Data entries
- - - - -

Lemma remove_own_keeps f team s m :
  members_unique (ac_db s) -> get_member team caller (ac_db s) = Ok m -> mb_role m = Member ->
  ckeeps s (admin_repo f (remove_member team caller)).
Proof.
  intros Hu Hm Hr. apply admin_repo_keeps. split; try done; [|by apply same_authorizations | by apply same_claims]. cbn.
  apply delete_own_members. intros t Ht [Hp Htm]%in_team_spec.
  unfold get_member in Hm. apply map_err_ok in Hm. unfold fetch_one in Hm. apply ok_or_ok in Hm.
  apply fmap_Some in Hm as (r & [Hr1 [Hr2 Hr3]%in_team_spec]%find_first_Some & ->).
  assert (r = t) as -> by (apply Hu; try done; congruence).
  unfold own_membership. rewrite !bool_decide_true; done.
Qed.

Lemma revoke_support_members active n s : keeps (fun s : @account_state HN HCh => db_team_users (ac_db s)) eq s (revoke_support now cfg ten active n).
Proof.
  revert n s. induction active as [|[id b] active IH]; intros n s; simpl; [done|].
  apply keeping_bind; [apply _|done|]. intros [x|] s1 _; [|apply IH].
  apply keeping_bind; [apply _|done|intros]. apply keeping_bind; [apply _| |intros; apply IH].
  unfold keeps, notify_signer, se_modify. simpl. by destruct (cfg_auth_tx _).
Qed.
Lemma support_label_prefix label : starts_with (support_prefix caller) (support_label caller label) = true.
Proof.
  apply starts_with_spec. unfold support_label. destruct (trimmed label) as [x|]; [|exists ""; by rewrite app_empty_r].
  by eexists.
Qed.
Lemma support_hours_bounds h : 1 <= support_hours h <= 168.
Proof. unfold support_hours, MAX_SUPPORT_AUTH_EXPIRY_HOURS. lia. Qed.

Lemma grant_create_keeps f k t p hash bunker hours label s :
  k ∈ rows (db_stored_keys (ac_db s)) -> sk_tenant_id k = ten -> t ∈ rows (db_teams (ac_db s)) -> tm_id t = sk_team_id k ->
  tm_tenant_id t = ten -> p ∈ rows (db_policies (ac_db s)) -> pol_team_id p = Some (tm_id t) ->
  ckeeps s (admin_repo f (authorization_create now ten (sk_id k) (pol_id p) hash bunker (JArray []) None
    (Some (now + support_hours hours * 3600)) (Some (support_label caller label)))).
Proof.
  intros Hk Hkt Ht Htk Htt Hp Hpt. apply admin_repo_keeps. unfold authorization_create.
  repeat (case_if; [cbn; split; try done; [by apply same_authorizations | by apply same_claims]|]).
  cbn. split; try done; [|by apply same_claims]. cbn. eexists _, [_]. split; [reflexivity|]. split; [apply admin_kept_refl|].
  constructor; [|done]. split; [done|]. split; [by eexists; split; [|apply support_label_prefix]|]. split.
  - eexists. split; [done|]. pose proof (support_hours_bounds hours). unfold days. lia.
  - by exists k, t, p.
Qed.

Lemma support_policy_elem team id d i :
  support_policy team id d = Ok i -> exists p, p ∈ rows (db_policies d) /\ pol_id p = i /\ pol_team_id p = Some team.
Proof.
  unfold support_policy. destruct id as [x|].
  - destruct (policy_exists_for_team d team x) eqn:E; [|done]. intros [= <-].
    unfold policy_exists_for_team in E. apply existsb_elem in E as (p & Hp & E). bool_to_prop. eauto.
  - intros (p & Hp & [= <-])%rbind_ok. apply ok_or_ok in Hp. unfold policy_list_by_team in Hp.
    assert (p ∈ List.filter (fun p => bool_decide (pol_team_id p = Some team)) (rows (db_policies d))) as Hin.
    { destruct (List.filter _ _); [done|]. injection Hp as ->. by left. }
    apply list_elem_of_In, filter_In in Hin as [Hin E]. bool_to_prop. exists p. split_and!; [by apply list_elem_of_In|done|done].
Qed.

Lemma admin_keeps_untouched {A} s (c : AdM A) s1 a : ckeeps s c -> c s = (s1, Ok a) -> support_untouched (ac_db s1) = support_untouched (ac_db s).
Proof. unfold keeps. intros H E. rewrite E in H. apply H. Qed.

Lemma support_member_keeps team s :
  ckeeps s (if is_member team caller (ac_db s) then se_ret tt
    else let! _ := admin_repo (internal "Failed to add support member: ") (add_member now team caller "member") in se_ret tt).
Proof.
  apply keeping_if; [keep|]. keep. apply admin_repo_keeps. unfold add_member.
  destruct (role_of_str "member") as [r|] eqn:Er; [|done]. injection Er as <-.
  repeat (case_if; [cbn; split; try done; [by apply same_authorizations | by apply same_claims]|]).
  cbn. split; try done; [|by apply same_authorizations | by apply same_claims]. cbn.
  rewrite List.filter_app. simpl. unfold own_membership at 2. rewrite !bool_decide_true by done. simpl. by rewrite app_nil_r.
Qed.

Lemma grant_keeps team secret_pair req s : ckeeps s (grant_team_support_access now cfg ten auth team secret_pair req).
Proof.
  unfold grant_team_support_access. apply support_admins_keeps; [apply forbidden_keeps|]. cbn zeta.
  apply keeping_bind; [apply _|by apply keeping_same; [apply _|]; destruct s as [[[]] ???]|].
  intros t s1 Ht. unfold admin_repo in Ht. injection Ht as <- Ht. apply map_err_ok in Ht. unfold team_find in Ht.
  apply map_err_ok, ok_or_ok, find_first_Some in Ht as [Ht Hteam]. unfold team_in in Hteam. bool_to_prop.
  replace (set_ac_db (ac_db s) s) with s by by destruct s as [[[]] ???].
  apply keeping_bind; [apply _|apply admin_read_keeps|]. intros keys s1 [-> ->]%admin_read_run.
  apply keeping_bind; [apply _|apply admin_lift_keeps|]. intros k s1 [-> Hk%map_err_ok%ok_or_ok]%se_lift_ok.
  assert (k ∈ list_by_team ten team (ac_db s)) as Hin by (destruct (list_by_team _ _ _); [done|]; injection Hk as ->; by left).
  unfold list_by_team in Hin. apply list_elem_of_In, filter_In in Hin as [Hin Hkt]. apply list_elem_of_In in Hin.
  unfold team_key in Hkt. bool_to_prop.
  apply keeping_bind; [apply _|apply admin_read_keeps|]. intros pol s1 [-> ->]%admin_read_run.
  apply keeping_bind; [apply _|apply admin_lift_keeps|]. intros pid s1 [-> Hpol%map_err_ok]%se_lift_ok.
  apply support_policy_elem in Hpol as (p & Hp & <- & Hpt).
  apply keeping_bind; [apply _|apply admin_read_keeps|]. intros present s1 [-> ->]%admin_read_run.
  pose proof (support_member_keeps team s) as Hm.
  apply keeping_bind; [apply _|exact Hm|]. intros u s1 Hs1. apply (admin_keeps_untouched _ _ _ _ Hm) in Hs1.
  injection Hs1 as E1 E2 E3 E4 E5 E6 E7 _.
  do 4 (apply keeping_bind; [apply _|first [apply admin_lift_keeps|keep]|]; intros ? ? [-> _]%se_lift_ok).
  apply keeping_bind; [apply _| |].
  - apply grant_create_keeps with (t := t); rewrite ?E3, ?E4, ?E5; try done; congruence.
  - intros issued s2 _. apply keeping_bind; [apply _|keep|intros ? ? [-> _]%se_lift_ok].
    apply keeping_bind; [apply _|apply notify_signer_keeps|intros]. apply keeping_bind; [apply _|apply log_key_min_keeps|intros; keep].
Qed.
Lemma release_keeps team s : members_unique (ac_db s) -> ckeeps s (release_team_support_access now cfg ten auth team).
Proof.
  intros Hu. unfold release_team_support_access. apply support_admins_keeps; [apply forbidden_keeps|]. cbn zeta.
  apply keeping_bind; [apply _|by apply keeping_same; [apply _|]; destruct s as [[[]] ???]|]. intros t s1 Ht.
  unfold admin_repo in Ht. injection Ht as <- _. replace (set_ac_db (ac_db s) s) with s by by destruct s as [[[]] ???].
  apply keeping_bind; [apply _|apply admin_read_keeps|]. intros active s1 [-> ->]%admin_read_run.
  apply keeping_bind; [apply _|apply revoke_support_keeps|]. intros n s1 Hrun.
  pose proof (revoke_support_members (find_active_support_for_caller ten team (ua_pubkey auth) (ac_db s)) 0 s) as Hm.
  unfold keeps in Hm. rewrite Hrun in Hm. simpl in Hm.
  apply keeping_bind; [apply _|apply admin_read_keeps|]. intros m s2 [-> ->]%admin_read_run.
  apply keeping_bind; [apply _| |intros; apply keeping_bind; [apply _|apply log_key_min_keeps|intros; keep]].
  destruct (get_member team (ua_pubkey auth) (ac_db s1)) as [m|e] eqn:E; [|keep]. case_bool_decide as Hr; [|keep].
  apply keeping_bind; [apply _| |intros; keep].
  apply (remove_own_keeps _ _ _ m); [|done|done]. unfold members_unique. by rewrite <- Hm.
Qed.

Lemma support_read_keeps {A} (refused allowed : AdM A) s :
  ckeeps s refused -> ckeeps s allowed -> ckeeps s (ignore (support_admins cfg now auth refused allowed)).
Proof. intros. by apply ignore_keeps, support_admins_keeps. Qed.

Lemma run_support_keeps op s : members_unique (ac_db s) -> ckeeps s (run_support now cfg ten auth op).
Proof.
  intros Hu. destruct op as [pubkey|token vine|tf svc prof req| |names q|q| |team|q|id reason|team pair req|team]; simpl;
    [..|apply ignore_keeps, grant_keeps|by apply ignore_keeps, release_keeps];
    (apply support_read_keeps; [apply forbidden_keeps || apply logged_forbidden_keeps|]).
  - apply admin_read_keeps.
  - apply keeping_bind; [apply _|apply admin_read_keeps|]. intros found s1 [-> ->]%admin_read_run.
    apply keeping_bind; [apply _|apply admin_lift_keeps|]. intros user s1 [-> _]%se_lift_ok.
    apply keeping_bind; [apply _|apply admin_read_keeps|]. intros un s1 [-> ->]%admin_read_run.
    case_bool_decide as Hun; simpl; [|apply admin_fail_keeps].
    apply keeping_bind; [apply _|by apply admin_repo_keeps, create_claim_confined|].
    intros c s1 _. apply keeping_bind; [apply _|apply log_key_keeps|intros; keep].
  - apply keeping_if; [apply admin_fail_keeps|]. cbn zeta. do 2 (apply keeping_if; [apply admin_fail_keeps|]).
    apply keeping_bind; [apply _|apply batch_loop_keeps; intros; apply batch_one_keeps|intros out s1 _].
    apply keeping_bind; [apply _|apply log_key_keeps|intros; keep].
  - apply admin_read_keeps.
  - cbn zeta. apply keeping_if; [apply admin_fail_keeps|]. keep; apply admin_read_keeps.
  - cbn zeta. apply keeping_if; [apply admin_fail_keeps|]. keep; apply admin_read_keeps.
  - keep; apply admin_read_keeps.
  - keep; try apply admin_read_keeps. apply admin_fail_keeps.
  - cbn zeta. apply keeping_if; [apply admin_fail_keeps|apply admin_read_keeps].
  - apply keeping_bind; [apply _|apply authorization_revoke_keeps|]. intros [b|] s1 _; [|apply admin_fail_keeps].
    apply keeping_bind; [apply _|apply drop_handlers_keeps|intros]. apply keeping_bind; [apply _|apply notify_signer_keeps|intros].
    apply keeping_bind; [apply _|apply log_key_min_keeps|intros; keep].
Qed.

Lemma run_support_refused op s :
  is_support_admin (acf_auth cfg) now auth (ac_redis s) = false ->
  fst (run_support now cfg ten auth op s) = s /\
  (snd (run_support now cfg ten auth op s) = Err ApiPanic \/
   exists message, snd (run_support now cfg ten auth op s) = Err (ApiFailed (Api_Forbidden message))).
Proof.
  intros Hs.
  assert (Hforbid : forall A (allowed : AdM A) message, ignore (support_admins cfg now auth (forbidden message) allowed) s =
    (s, Err (ApiFailed (Api_Forbidden message)))).
  { intros A allowed message. unfold ignore, support_admins, se_bind, se_gets. by rewrite Hs. }
  assert (Hlog : forall A (allowed : AdM A), ignore (support_admins cfg now auth (logged_forbidden auth) allowed) s =
    (s, Err (match prefix_str (ua_pubkey auth) 8 with Some _ => ApiFailed (Api_Forbidden "Admin access required") | None => ApiPanic end))).
  { intros A allowed. unfold ignore, support_admins, logged_forbidden, log_key, se_bind, se_gets, se_lift. rewrite Hs.
    by destruct (prefix_str (ua_pubkey auth) 8). }
  destruct op; simpl run_support;
    unfold get_claim_token, create_claim_token, batch_create_claim_tokens, get_claim_token_stats, get_user_lookup, get_team_lookup,
      get_team_names, get_team_members, get_user_teams, revoke_authorization, grant_team_support_access, release_team_support_access;
    rewrite ?Hforbid, ?Hlog; simpl; (split; [done|]); try (right; by eexists);
    destruct (prefix_str (ua_pubkey auth) 8); [right; by eexists | by left | right; by eexists | by left].
Qed.
End confinement.

End admin_safety.

(** ** Witnesses

    The agent "agentkey" and the team 1 of tenant 1 with the stored key "Pk". *)
#[export] Instance ascii_sql : SqlText := { sql_lower := to_ascii_lowercase }.
#[export] Instance byte_order : Collation := { collates := String.leb }.
#[export] Instance toy_key_text : KeyText := { pk_from_bech32 s := ok_or (strip_prefix "npub1" s) "no npub" }.
#[export] Instance toy_url_parts : UrlParts := {
  page_host_str s := strip_prefix "https://" s; page_path _ := "/"; page_query _ := None; page_fragment _ := None }.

- - - - -

§ **PROMPT**: Starting from the line with "rewrite ?Hforbid, ?Hlog;" and ending with the final line of the data, quote every line exactly, both ends included.

§ **SOLUTION TO THE PROBLEM**:
    rewrite ?Hforbid, ?Hlog; simpl; (split; [done|]); try (right; by eexists);
    destruct (prefix_str (ua_pubkey auth) 8); [right; by eexists | by left | right; by eexists | by left].
Qed.
End confinement.

End admin_safety.

(** ** Witnesses

    The agent "agentkey" and the team 1 of tenant 1 with the stored key "Pk". *)
#[export] Instance ascii_sql : SqlText := { sql_lower := to_ascii_lowercase }.
#[export] Instance byte_order : Collation := { collates := String.leb }.
#[export] Instance toy_key_text : KeyText := { pk_from_bech32 s := ok_or (strip_prefix "npub1" s) "no npub" }.
#[export] Instance toy_url_parts : UrlParts := {
  page_host_str s := strip_prefix "https://" s; page_path _ := "/"; page_query _ := None; page_fragment _ := None }.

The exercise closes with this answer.